Saved data entries:
BEGIN

(** X21 on the sample sheet: the price cells hold the two total costs
    and the duration cells those of the second route. *)
Lemma X21_fill_data_last_write_wins_witness :
  match _fill_data sample_repository sample_routes [("Moscow", "Kazan")] ∅
  with
  | Ok ws =>
      ws !! (4, 3) = Some (VInt 650) /\ ws !! (4, 4) = Some (VInt 800) /\
      ws !! (4, 5) = Some (VInt 2) /\ ws !! (4, 6) = Some (VInt 4) /\
      ws !! (1, 1) = None
  | Raise _ => False
  end.
Proof.
  destruct (_fill_data _ _ _ _) as [ws|e] eqn:H;
    [|vm_compute in H; discriminate H].
  destruct (X21_fill_data_last_write_wins _ _ _ _ _ H) as [Hlast _].
  rewrite !Hlast. repeat split; reflexivity.
Defined.

End RoutesFacts.
Lemma candidate_state (h : heap) (today : NewsData.t)
    (yesterday : option NewsData.t) (r : ref) (e : string * list ref) :
  r ∈ (unique_candidates h today yesterday).2 →
  last_listing (NewsData.items today) r = Some e →
  (unique_candidates h today yesterday).1 r
  = NewsItem.set_source_name
      (resolve_name (NewsData.id_to_name today) today e.1) (h r).
Proof.
  intros Hr He. destruct (candidate_listing h today yesterday r Hr) as [_ Hun].
  assert ((_flatten_news h today (NewsData.id_to_name today)).1 r
          = NewsItem.set_source_name
              (resolve_name (NewsData.id_to_name today) today e.1) (h r)) as Hfl.
  { destruct (flatten_news_spec h today (NewsData.id_to_name today)) as [-> _].
    unfold heap_after. by rewrite He. }
  unfold unique_candidates. cbn [fst].
  destruct yesterday as [y|]; unfold yesterday_identities; cbn [fst]; [|done].
  rewrite flatten_news_unlisted; [done|]. intros e' He'. by apply (Hun y).
Qed.

(** X8.  Every line is made of the fields of a candidate as the caller
    passed them, and of a display name resolved by today's snapshot alone:
    the line at position [i] has the index [i + 1], the platform id, the
    cleaned title, the trimmed URLs and the rank of the candidate at
    position [i], and for name the one resolved for the platform that lists
    the candidate today, the platform id of the item when that name is
    empty.  The names of yesterday's snapshot never reach a line. *)
Theorem line_contents (h : heap) (today : NewsData.t)
    (yesterday : option NewsData.t) (max_items : Z) (i : nat) (line : AiHotspotLine) :
  (build_daily_unique_hotspots h today yesterday max_items).2.1 !! i = Some line →
  ∃ (r : ref) (e : string * list ref),
    (unique_candidates h today yesterday).2 !! i = Some r ∧
    last_listing (NewsData.items today) r = Some e ∧
    line = {| idx := Z.of_nat (S i);
              platform_id := NewsItem.source_id (h r);
              platform_name :=
                Py.or_else (Some (resolve_name (NewsData.id_to_name today) today e.1))
                  (NewsItem.source_id (h r));
              title := clean_title (NewsItem.title (h r));
              url := Py.strip (default "" (NewsItem.url (h r)));
              mobile_url := Py.strip (default "" (NewsItem.mobile_url (h r)));
              rank := Py.int_or (NewsItem.rank (h r)) 0 |}.
Proof.
  rewrite build_lines. cbv zeta. intros Hline.
  rewrite list_lookup_fmap, enumerate_lookup in Hline.
  set (kept := if 0 <? max_items then _ else _) in Hline.
  destruct (kept !! i) as [r|] eqn:Hkept; [|done].
  cbn [fmap option_fmap option_map] in Hline.
  assert (line = hotspot_line (unique_candidates h today yesterday).1
                   (1 + Z.of_nat i, r)) as -> by congruence.
  clear Hline.
  assert ((unique_candidates h today yesterday).2 !! i = Some r) as Hcs.
  { subst kept. destruct (0 <? max_items); [|done].
    by apply lookup_take_Some in Hkept as [? _]. }
  pose proof (list_elem_of_lookup_2 _ _ _ Hcs) as Hr.
  destruct (candidate_listing h today yesterday r Hr) as [[e He] _].
  exists r, e. split; [done|]. split; [done|].
  unfold hotspot_line. cbn [fst snd].
  rewrite (candidate_state h today yesterday r e Hr He).
  unfold NewsItem.set_source_name.
  cbn [NewsItem.title NewsItem.source_id NewsItem.source_name NewsItem.url
       NewsItem.mobile_url NewsItem.rank].
  f_equal. lia.
Qed.

(** X9.  A run writes nothing but display names: every object keeps its
    title, platform id, URLs and rank, and an object that neither snapshot
    lists is left as it was. *)
Theorem build_frame (h : heap) (today : NewsData.t)
    (yesterday : option NewsData.t) (max_items : Z) (r : ref) :
  let h' := (build_daily_unique_hotspots h today yesterday max_items).1 in
  same_content (h' r) (h r) ∧
  ((∀ e, e ∈ NewsData.items today → r ∉ e.2) →
   (∀ y e, yesterday = Some y → e ∈ NewsData.items y → r ∉ e.2) →
   h' r = h r).
Proof.
  intros h'. subst h'. unfold build_daily_unique_hotspots. cbn [fst].
  split; [apply unique_candidates_content|].
  intros Htoday Hyesterday. unfold unique_candidates. cbn [fst].
  destruct yesterday as [y|]; unfold yesterday_identities; cbn [fst].
  - rewrite flatten_news_unlisted by (intros e He; by apply (Hyesterday y)).
    by apply flatten_news_unlisted.
  - by apply flatten_news_unlisted.
Qed.

End LineExtras.

(** ** Trimming *)

Lemma rev_app_spec (a b : string) : String.rev_app a b = String.rev a +:+ b.
Proof.
  unfold String.rev. revert b. induction a as [|c a IH]; intros b; [done|].
  cbn [String.rev_app]. rewrite (IH (String c b)), (IH (String c "")).
  by rewrite str_app_assoc.
Qed.

Lemma rev_cons (c : ascii) (a : string) :
  String.rev (String c a) = String.rev a +:+ String c "".
Proof. unfold String.rev at 1. cbn [String.rev_app]. apply rev_app_spec. Qed.

Lemma rev_app_distr (a b : string) :
  String.rev (a +:+ b) = String.rev b +:+ String.rev a.
Proof.
  induction a as [|c a IH].
  - by rewrite str_app_nil, str_app_empty_r.
  - by rewrite str_app_cons, !rev_cons, IH, str_app_assoc.
Qed.

Lemma rev_involutive (a : string) : String.rev (String.rev a) = a.
Proof.
  induction a as [|c a IH]; [done|].
  by rewrite rev_cons, rev_app_distr, IH.
Qed.

Lemma lstrip_split (p : ascii → bool) (s : string) :
  ∃ a, s = a +:+ Py.lstrip_by p s ∧ all_chars p a = true.
Proof.
  induction s as [|c s (a & Ha & Hp)]; [by exists ""|].
  cbn [Py.lstrip_by]. destruct (p c) eqn:Hc.
  - exists (String c a). rewrite str_app_cons, <- Ha. split; [done|].
    cbn [all_chars]. by rewrite Hc, Hp.
  - by exists "".
Qed.

Lemma lstrip_begins (p : ascii → bool) (s : string) :
  begins_with p (Py.lstrip_by p s) = false.
Proof.
  induction s as [|c s IH]; [done|].
  cbn [Py.lstrip_by]. destruct (p c) eqn:Hc; [done|]. exact Hc.
Qed.

Lemma ends_with_snoc (p : ascii → bool) (a : string) (c : ascii) :
  ends_with p (a +:+ String c "") = p c.
Proof.
  induction a as [|x a IH]; [done|].
  rewrite str_app_cons. cbn [ends_with]. rewrite IH.
  by destruct a.
Qed.

Lemma ends_with_rev (p : ascii → bool) (s : string) :
  ends_with p (String.rev s) = begins_with p s.
Proof. destruct s as [|c s]; [done|]. by rewrite rev_cons, ends_with_snoc. Qed.

(** What [strip] returns neither begins nor ends with a character it
    strips. *)
Lemma strip_by_trimmed (p : ascii → bool) (s : string) :
  begins_with p (Py.strip_by p s) = false ∧ ends_with p (Py.strip_by p s) = false.
Proof.
  unfold Py.strip_by, Py.rstrip_by.
  set (t := Py.lstrip_by p s).
  split; [|by rewrite ends_with_rev, lstrip_begins].
  destruct (lstrip_split p (String.rev t)) as (a & Ha & _).
  apply (f_equal String.rev) in Ha.
  rewrite rev_involutive, rev_app_distr in Ha.
  pose proof (lstrip_begins p s) as Ht. fold t in Ht.
  destruct (String.rev (Py.lstrip_by p (String.rev t))) as [|c w]; [done|].
  rewrite Ha, str_app_cons in Ht. exact Ht.
Qed.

END

Above are some records; copy exactly the lines from the one with "platform_id := NewsItem.source_id" through the one with "title := clean_title", both included, and no others.

              platform_id := NewsItem.source_id (h r);
              platform_name :=
                Py.or_else (Some (resolve_name (NewsData.id_to_name today) today e.1))
                  (NewsItem.source_id (h r));
              title := clean_title (NewsItem.title (h r));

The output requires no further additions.